- Theatrical release poster
- Directed by: Roman Polanski
- Written by: Gérard Brach John Brownjohn Roman Polanski
- Produced by: Tarak Ben Ammar
- Starring: Walter Matthau; Cris Campion; Damien Thomas;
- Cinematography: Witold Sobocinski
- Edited by: Hervé de Luze William Reynolds
- Music by: Philippe Sarde
- Production companies: Cathargo Films Accent-Cominco
- Distributed by: Cannon Film Distributing (US)
- Release date: 8 May 1986 (Cannes);
- Running time: 112 minutes
- Countries: France Tunisia Poland
- Languages: English French Spanish
- Budget: $40 million
- Box office: $1,641,825 (US) $6,341,825 (Worldwide)

= Pirates (1986 film) =

1986 film by Roman Polanski

Pirates is a 1986 adventure comedy film written by Gérard Brach, John Brownjohn and Roman Polanski, and directed by Polanski. It was inspired by Polanski's love of classic pirate films, as well as Disneyland's Pirates of the Caribbean attraction. Polanski began planning the film in 1976 as a follow-up to Chinatown, but production was delayed several times due to lack of funding and Polanski's fleeing the United States to avoid sentencing for his confessed rape of a minor.
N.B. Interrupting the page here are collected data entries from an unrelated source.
Lemma readi_wp x d ic i ip off n (Q : Z * list Z -> fs S -> Prop) :
  at_fs x d ∅ ic -> ic !! i = Some ip -> file_ok d ip -> i_type ip <> T_DEV ->
  is_uint off -> is_uint n ->
  (forall x', at_fs x' d ∅ ic ->
     Q (if bad_range (i_size ip) off n then (-1, [])
        else let m := Z.min n (i_size ip - off) in
             (m, slice (Z.to_nat off) (Z.to_nat m) (content d ip))) x') ->
  wp (readi dev_read i off n) Q x.
Proof using Hcap.
  intros Hx Hip (Hd & Hok & Hsz & Hmap) Hty Hoff Hn HQ. unfold readi. wp_step.
  eapply geti_wp; [done|done|]. replace (i_type ip =? T_DEV) with false by lia.
  change ((i_size ip <? off) || (u32 (off + n) <? off)) with (bad_range (i_size ip) off n).
  destruct (bad_range (i_size ip) off n) eqn:Hbr; [wp_step; by apply HQ|].
  apply bad_range_false in Hbr as [Hle Hov]; [|done..].
  unfold is_uint in *. change (MAXFILE * BSIZE) with 71680 in Hsz.
  assert (Hm : (if i_size ip <? u32 (off + n) then u32 (i_size ip - off) else n) =
               Z.min n (i_size ip - off)).
  { rewrite (u32_small (off + n)) by lia. destruct (Z.ltb_spec (i_size ip) (off + n)); [rewrite u32_small|]; lia. }
  rewrite Hm. cbv zeta. set (m := Z.min n (i_size ip - off)) in *. assert (Hmr : 0 <= m <= i_size ip - off) by lia.
  wp_step. pose proof (disk_ok_bounds d Hd) as (Hbm & Hszb & _ & Hdev).
  apply (wp_loop_ghost (fun r st x1 => let '(tot, o, dst) := st in
           at_fs x1 d ∅ ic /\ 0 <= tot <= m /\ o = off + tot /\ dst = fbyte d ip <$> seqZ off tot /\
           r = rounds off m tot) _ _ _ (rounds off m 0)).
  - intros r [[tot o] dst] x1 (Hx1 & Ht & -> & -> & ->). wp_step; rename H into Htn.
    + assert (Htm : tot < m) by lia.
      assert (Hbn : 0 <= (off + tot) / BSIZE < MAXFILE) by fs_lia.
      assert (Hne : baddr d ip ((off + tot) / BSIZE) <> 0) by (apply Hmap; fs_lia).
      wp_step. eapply (bmap_wp Hcap x1 d ic i ip); try done.
      { unfold cost. replace (baddr d ip _ =? 0) with false by lia. lia. }
      intros x2 d2 ip2 b Hmp Hx2. destruct (m_kept _ _ _ _ _ _ Hmp Hne) as [-> ->].
      rewrite list_insert_id in Hx2 by done. pose proof (m_addr _ _ _ _ _ _ Hmp) as <-.
      destruct (ok_own _ _ Hok _ (in_file_baddr d ip _ Hbn Hne)) as [Hr _].
      rewrite (ok_dev _ _ Hok). wp_step.
      eapply bread__wp; [done|split; simpl; lia|apply not_held_empty|rewrite map_size_empty; lia|].
      intros bp x3 Hbp Hx3. wp_step. eapply data_of_wp; [done|apply lookup_insert_eq|]. wp_step.
      eapply brelse__wp; [done|apply lookup_insert_eq|done|]. intros x4 Hx4.
      rewrite release_fresh in Hx4 by done. wp_step.
      set (c := Z.min (m - tot) (BSIZE - (off + tot) mod BSIZE)).
      assert (Hc : 0 < c <= m - tot /\ (off + tot) mod BSIZE + c <= BSIZE) by (unfold c; fs_lia).
      rewrite !u32_small by lia. exists (rounds off m (tot + c)). split; [apply rounds_step; lia|].
      split_and!; [done|lia|lia|lia| |done].
      rewrite chunk_bytes by (try lia; apply Hd).
      rewrite (seqZ_app off tot c), fmap_app by lia. done.
    + do 2 wp_step. specialize (HQ x1 Hx1). rewrite slice_content in HQ by lia.
      replace tot with m by lia. exact HQ.
  - by split_and!; try lia.
  - apply rounds_start; lia.
Qed.
End Io.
It was screened out of competition at the 1986 Cannes Film Festival, and was a box-office bomb, although the costume design was nominated for an Academy Award.

==Plot==
In 1659, an infamous English pirate Captain Red and his cabin boy Jean-Baptiste, nicknamed "Frog", are lost on a raft in the ocean without food and supplies. They sneak aboard the passing galleon Neptune and are thrown into the brig, where they meet the ship's cook Boomako. Boomako has been imprisoned after being caught attempting to steal a golden Aztec throne that is being secretly transported in the hold. Captain Red becomes obsessed with capturing the throne for himself. Meanwhile, Frog falls in love with Maria Dolores, the niece of Maracaibo's governor, who is travelling on the Neptune as a passenger.

Captain Linares dies and the command of the ship is taken by his ruthless and ambitious first mate, lieutenant Don Alfonso de la Torre, who is also in love with Maria Dolores, although she does not reciprocate his feelings. Red and Frog, put to work along with Neptune's crew, make an attempt at instigating a mutiny. In response, Don Alfonso sentences them to death with a few other mutineers. Captain Red launches an open rebellion, which proves successful.

Putting himself in command of the Neptune, Captain Red directs the ship to a pirate cove, led by his old associate Dutch. Meeting his former crewmates, Captain Red throws a party and imprisons Don Alfonso and his officers. However, one of Dutch's hostages releases them while the pirates are partying. Don Alfonso and his men return to the Neptune and retake the ship, sailing away with the golden throne in the morning. Using the money that he has gained from Dutch, Captain Red purchases an old brig and pursues the Neptune to Maracaibo.

At night, Captain Red, Frog and Boomako sneak into the governor's residence with Maria Dolores as their hostage. Red plans to use her as a bargaining chip and force her wealthy uncle to exchange her for the golden throne. Although the governor proves to be unsympathetic for his niece's fate, he becomes more cooperative after Captain Red tortures him instead, finding out that he is suffering from gout.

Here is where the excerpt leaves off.